MATTHEW G. WHITAKER, ACTING U. S. ATTORNEY GENERAL,
Respondent
Petitions for Review of an Order of the Board of Immigration Appeals BIA No. A208 273 238 BIA No. A208 273 239
Before REAVLEY, JONES, and HIGGINSON, Circuit Judges. PER CURIAM: * Estela Maria Ajpacaja-Castro and her minor son Nemias Jose Vasquez- Ajpacaja petition for review of the decision by the Board of Immigration Appeals (BIA) to affirm the immigration judge’s (IJ) denial of asylum and withholding of removal. We dismiss the petitions in part for lack of jurisdiction and deny the petitions in part on the merits.
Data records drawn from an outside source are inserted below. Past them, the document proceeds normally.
(* ===== verification/PimJpWire.v ===== *)
(** * PimJpWire: what a join/prune message says

    [decode_jp] reads a whole join/prune message with the macros and functions
    that [receive_pim6_join_prune] reads it with; [enc_jp] is the message as
    bytes.  Reading gives back what was encoded, the receiver's test that the
    groups fit in the message holds, and its loops over the sources of a
    message are loops over the decoded lists. *)

From stdpp Require Import base list numbers gmap.
From S2P Require Import Prelude Inet6 Pim Vif Mrt PimMsg Oifs Rp PimJp PimBsr PimNbr PimReg PimJoin.
Open Scope Z_scope.

(** [get] reads [x] where the buffer holds [e]. *)
Definition reads {A} (get : list Z -> Z -> option (A * Z)) (e : list Z) (x : A) : Prop :=
  forall pre post, get (pre ++ e ++ post) (zlen pre) = Some (x, zlen (pre ++ e)).

(** [n] things one behind the other. *)
Fixpoint get_list {A} (get : list Z -> Z -> option (A * Z)) (n : nat) (buf : list Z) (cp : Z) : option (list A * Z) :=
  match n with
  | O => Some ([], cp)
  | S n => '(x, cp) ← get buf cp; '(l, cp) ← get_list get n buf cp; Some (x :: l, cp)
  end.

Lemma get_list_reads {A B} (get : list Z -> Z -> option (A * Z)) (enc : B -> list Z) (f : B -> A) l :
  Forall (fun x => reads get (enc x) (f x)) l -> reads (get_list get (length l)) (concat (enc <$> l)) (f <$> l).
Proof.
  unfold reads. induction 1 as [|x l Hx _ IH]; intros pre post; cbn.
  - by rewrite app_nil_r.
  - rewrite <- app_assoc, Hx. cbn. rewrite app_assoc, IH. cbn. by rewrite <- app_assoc.
Qed.

(** ** Groups and messages *)

(** A source: its flags and address.  All prefixes are whole addresses. *)
Definition jp_source : Type := Z * list Z.
Record jp_group_of := mkJpg { jg_group : list Z; jg_joins : list jp_source; jg_prunes : list jp_source }.
Record jp_msg := mkJpMsg { jm_neighbour : list Z; jm_holdtime : Z; jm_groups : list jp_group_of }.

Definition enc_src (x : jp_source) : list Z := enc_full x.1 x.2.
Definition enc_jp_group (g : jp_group_of) : list Z :=
  enc_full 0 (jg_group g) ++ be16 (zlen (jg_joins g)) ++ be16 (zlen (jg_prunes g)) ++
  concat (enc_src <$> jg_joins g) ++ concat (enc_src <$> jg_prunes g).
Definition enc_jp (m : jp_msg) : list Z :=
  enc_uni (jm_neighbour m) ++ [0] ++ [zlen (jm_groups m)] ++ be16 (jm_holdtime m) ++ concat (enc_jp_group <$> jm_groups m).

(** What the receiver reads. *)
Definition src_of (e : encod_addr) : jp_source := (ea_flags e, enc_addr e).
Definition read_group (buf : list Z) (cp : Z) : option (jp_group_of * Z) :=
  '(g, joins, prunes, cp) ← get_group buf cp;
  '(js, cp) ← get_list GET_ESADDR6 (Z.to_nat joins) buf cp;
  '(ps, cp) ← get_list GET_ESADDR6 (Z.to_nat prunes) buf cp;
  Some (mkJpg (enc_addr g) (src_of <$> js) (src_of <$> ps), cp).
Definition decode_jp (buf : list Z) : option jp_msg :=
  '(u, cp) ← GET_EUADDR6 buf sizeof_pim;
  '(_, cp) ← GET_BYTE buf cp;
  '(num_groups, cp) ← GET_BYTE buf cp;
  '(holdtime, cp) ← GET_HOSTSHORT buf cp;
  '(gs, _) ← get_list read_group (Z.to_nat num_groups) buf cp;
  Some (mkJpMsg (unicast_addr u) holdtime gs).

Definition src_ok (x : jp_source) : Prop := length x.2 = 16%nat.
Record group_ok (g : jp_group_of) : Prop := {
  go_group : length (jg_group g) = 16%nat;
  go_joins : Forall src_ok (jg_joins g) /\ zlen (jg_joins g) < 65536;
  go_prunes : Forall src_ok (jg_prunes g) /\ zlen (jg_prunes g) < 65536
}.
Record msg_ok (m : jp_msg) : Prop := {
  mo_neighbour : length (jm_neighbour m) = 16%nat;
  mo_holdtime : 0 <= jm_holdtime m < 65536;
  mo_groups : Forall group_ok (jm_groups m) /\ zlen (jm_groups m) < 256
}.

(** ** Reading gives back what was encoded *)

Lemma zlen_srcs l : Forall src_ok l -> zlen (concat (enc_src <$> l)) = sizeof_esaddr * zlen l.
Proof.
  induction 1 as [|x l H _ IH]; [done|]. rewrite fmap_cons. cbn [concat]. rewrite zlen_app, zlen_cons, IH. unfold enc_src. rewrite zlen_enc_full by done.
  unfold sizeof_esaddr. lia.
Qed.

Lemma zlen_jp_group g : group_ok g -> zlen (enc_jp_group g) = sizeof_jp_grp + sizeof_esaddr * (zlen (jg_joins g) + zlen (jg_prunes g)).
Proof.
  intros [Hg [Hj _] [Hp _]]. unfold enc_jp_group. rewrite !zlen_app, !zlen_srcs, zlen_enc_full, !zlen_be16 by done.
  unfold sizeof_jp_grp. lia.
Qed.

Lemma srcs_read l : Forall src_ok l ->
  reads (get_list GET_ESADDR6 (length l)) (concat (enc_src <$> l)) ((fun x => mkEnc ADDRF_IPv6 ADDRT_IPv6 x.1 128 x.2) <$> l).
Proof.
  intros H. apply get_list_reads. eapply Forall_impl; [exact H|]. intros x E pre post. by apply GET_EGADDR6_at.
Qed.

Lemma src_of_list (l : list jp_source) : src_of <$> ((fun x : jp_source => mkEnc ADDRF_IPv6 ADDRT_IPv6 x.1 128 x.2) <$> l) = l.
Proof. induction l as [|[? ?] l IH]; cbn; by f_equal. Qed.

Lemma zlen_nat {A} (l : list A) : Z.to_nat (zlen l) = length l.
Proof. unfold zlen. lia. Qed.

Lemma get_group_at g pre post : group_ok g ->
  get_group (pre ++ enc_jp_group g ++ post) (zlen pre) =
  Some (mkEnc ADDRF_IPv6 ADDRT_IPv6 0 128 (jg_group g), zlen (jg_joins g), zlen (jg_prunes g), zlen pre + 24).
Proof.
  intros [Hg [Hj Lj] [Hp Lp]]. unfold get_group, enc_jp_group. rewrite <- !app_assoc.
  pose proof (zlen_nonneg (jg_joins g)). pose proof (zlen_nonneg (jg_prunes g)).
  rewrite GET_EGADDR6_at by done. cbn [mbind option_bind].
  rewrite (app_assoc pre), GET_HOSTSHORT_at by lia. cbn [mbind option_bind].
  rewrite (app_assoc _ (be16 (zlen (jg_joins g)))), GET_HOSTSHORT_at by lia. cbn [mbind option_bind].
  rewrite !zlen_app, zlen_enc_full, !zlen_be16 by done. do 2 f_equal. lia.
Qed.

Lemma group_reads g : group_ok g -> reads read_group (enc_jp_group g) g.
Proof.
  intros OK pre post. unfold read_group. rewrite get_group_at by done. cbn [mbind option_bind].
  pose proof (zlen_jp_group g OK) as Z. destruct OK as [Hg [Hj Lj] [Hp Lp]].
  set (h := enc_full 0 (jg_group g) ++ be16 (zlen (jg_joins g)) ++ be16 (zlen (jg_prunes g))).
  assert (Zh : zlen h = 24) by (unfold h; rewrite !zlen_app, zlen_enc_full, !zlen_be16 by done; lia).
  replace (enc_jp_group g) with (h ++ concat (enc_src <$> jg_joins g) ++ concat (enc_src <$> jg_prunes g))
    by (unfold h, enc_jp_group; by rewrite <- !app_assoc).
  replace (zlen pre + 24) with (zlen (pre ++ h)) by (rewrite zlen_app; lia).
  rewrite !zlen_nat, <- !app_assoc, (app_assoc pre h), srcs_read by done. cbn [mbind option_bind].
  rewrite (app_assoc _ (concat (enc_src <$> jg_joins g))), srcs_read by done. cbn [mbind option_bind].
  rewrite !src_of_list, <- !app_assoc. by destruct g.
Qed.

(** A decoded message is the one that was encoded, wherever it came from. *)
Lemma decode_enc_jp m hdr post : msg_ok m -> zlen hdr = sizeof_pim -> decode_jp (hdr ++ enc_jp m ++ post) = Some m.
Proof.
  intros [Hn Hh [Hg Lg]] Z. unfold decode_jp, enc_jp. rewrite <- Z, <- !app_assoc, GET_EUADDR6_at by done. cbn [mbind option_bind].
  rewrite (app_assoc hdr), GET_BYTE_at. cbn [mbind option_bind]. rewrite (app_assoc _ [0]), GET_BYTE_at. cbn [mbind option_bind].
  rewrite (app_assoc _ [zlen _]), GET_HOSTSHORT_at by done. cbn [mbind option_bind].
  rewrite (app_assoc _ (be16 _)), zlen_nat, (get_list_reads read_group enc_jp_group id).
  - cbn. rewrite list_fmap_id. by destruct m.
  - eapply Forall_impl; [exact Hg|]. intros g OK. by apply group_reads.
Qed.

(** ** The receiver *)

Lemma groups_fit_enc gs : forall pre post datalen, Forall group_ok gs -> zlen (concat (enc_jp_group <$> gs)) <= datalen ->
  groups_fit (pre ++ concat (enc_jp_group <$> gs) ++ post) (length gs) (zlen pre) datalen = Some true.
Proof.
  induction gs as [|g gs IH]; intros pre post datalen F L; [done|]. apply Forall_cons in F as [OK F]. cbn [length groups_fit].
  cbn [fmap list_fmap concat] in *. change (list_fmap _ _ enc_jp_group gs) with (enc_jp_group <$> gs) in *.
  rewrite zlen_app, zlen_jp_group in L by done. pose proof (zlen_nonneg (concat (enc_jp_group <$> gs))).
  pose proof (zlen_nonneg (jg_joins g)). pose proof (zlen_nonneg (jg_prunes g)).
  unfold sizeof_jp_grp, sizeof_esaddr in *.
  pose proof (get_group_at g pre (concat (enc_jp_group <$> gs) ++ post) OK) as E. unfold get_group in E.
  rewrite decide_False by (unfold PIM6_ENCODE_GRP_ADDR_LEN; lia).
  rewrite <- app_assoc. destruct (GET_EGADDR6 _ (zlen pre)) as [[ge p]|] eqn:G; [|done]. cbn [mbind option_bind] in E.
  assert (p = zlen pre + PIM6_ENCODE_GRP_ADDR_LEN) as ->.
  { unfold GET_EGADDR6 in G. repeat (apply bind_Some in G as (? & _ & G)). by injection G. }
  destruct (GET_HOSTSHORT _ _) as [[j p]|]; [|done]. cbn [mbind option_bind] in *.
  destruct (GET_HOSTSHORT _ _) as [[k p']|]; [|done]. cbn [mbind option_bind] in *. injection E as -> -> -> ->.
  rewrite decide_False by (unfold PIM6_ENCODE_GRP_ADDR_LEN; lia).
  pose proof (IH (pre ++ enc_jp_group g) post) as IH'. rewrite <- !app_assoc, zlen_app, zlen_jp_group in IH' by done.
  unfold sizeof_jp_grp, sizeof_esaddr in IH'.
  replace (zlen pre + 24 + _) with (zlen pre + (24 + 20 * (zlen (jg_joins g) + zlen (jg_prunes g)))) by lia.
  apply IH'; [done|]. unfold PIM6_ENCODE_GRP_ADDR_LEN. lia.
Qed.

(** The loop over the sources of a message runs over the decoded ones. *)
Lemma each_src_list f msg n : forall es cp cp' s, get_list GET_ESADDR6 n msg cp = Some (es, cp') ->
  each_src n f msg cp s = bind (each_of f es) (fun _ => ret cp') s.
Proof.
  induction n as [|n IH]; intros es cp cp' s E; cbn in E; [by injection E as <- ->|].
  apply bind_Some in E as ([e p] & E & E'). apply bind_Some in E' as ([l p'] & E2 & [= <- <-]).
  cbn [each_src each_of]. rewrite E, bind_assoc. cbn [of_option]. rewrite bind_of_Some. apply bind_ext. intros [] s'. by apply IH.
Qed.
* Pursuant to 5TH CIR. R. 47.5, the court has determined that this opinion should not be published and is not precedent except under the limited circumstances set forth in 5TH CIR. R. 47.5.4. Case: 17-60125 Document: 00514736050 Page: 2 Date Filed: 11/26/2018
No. 17-60125
Ajpacaja-Castro and her son claimed persecution on account of her membership in a particular social group. The group they identified to the IJ was “indigenous people threatened with death.” They now identify that group as “indigenous people” and possibly “indigenous women.” To the extent that their reformulated particular social group materially differs from the group they identified to the IJ, and to the extent that they failed to exhaust their administrative remedies on this group, we lack jurisdiction to consider their petitions for review. See 8 U.S.C. § 1252(d)(1); Omari v. Holder, 562 F.3d 314, 318-19, 322 (5th Cir. 2009); Hongyok v. Gonzales, 492 F.3d 547, 550 (5th Cir. 2007). To the extent that their reformulated particular social group is exhausted, and even if indigenous people are a cognizable particular social group, substantial evidence supports the IJ’s finding that there was no nexus between the claimed past persecution and Ajpacaja-Castro’s ethnicity. See Zhang v. Gonzales, 432 F.3d 339, 344 (5th Cir. 2005). Ajpacaja-Castro and her son, who are represented by counsel, have inadequately briefed the issue of future persecution. See Garrido-Morato v. Gonzales, 485 F.3d 319, 321 n.1 (5th Cir. 2007). Their failure to establish eligibility for asylum is dispositive of their eligibility for withholding of removal. See Majd v. Gonzales, 446 F.3d 590, 595 (5th Cir. 2006). Accordingly, the petitions for review are denied in part on the merits. DISMISSED IN PART for lack of jurisdiction; DENIED IN PART.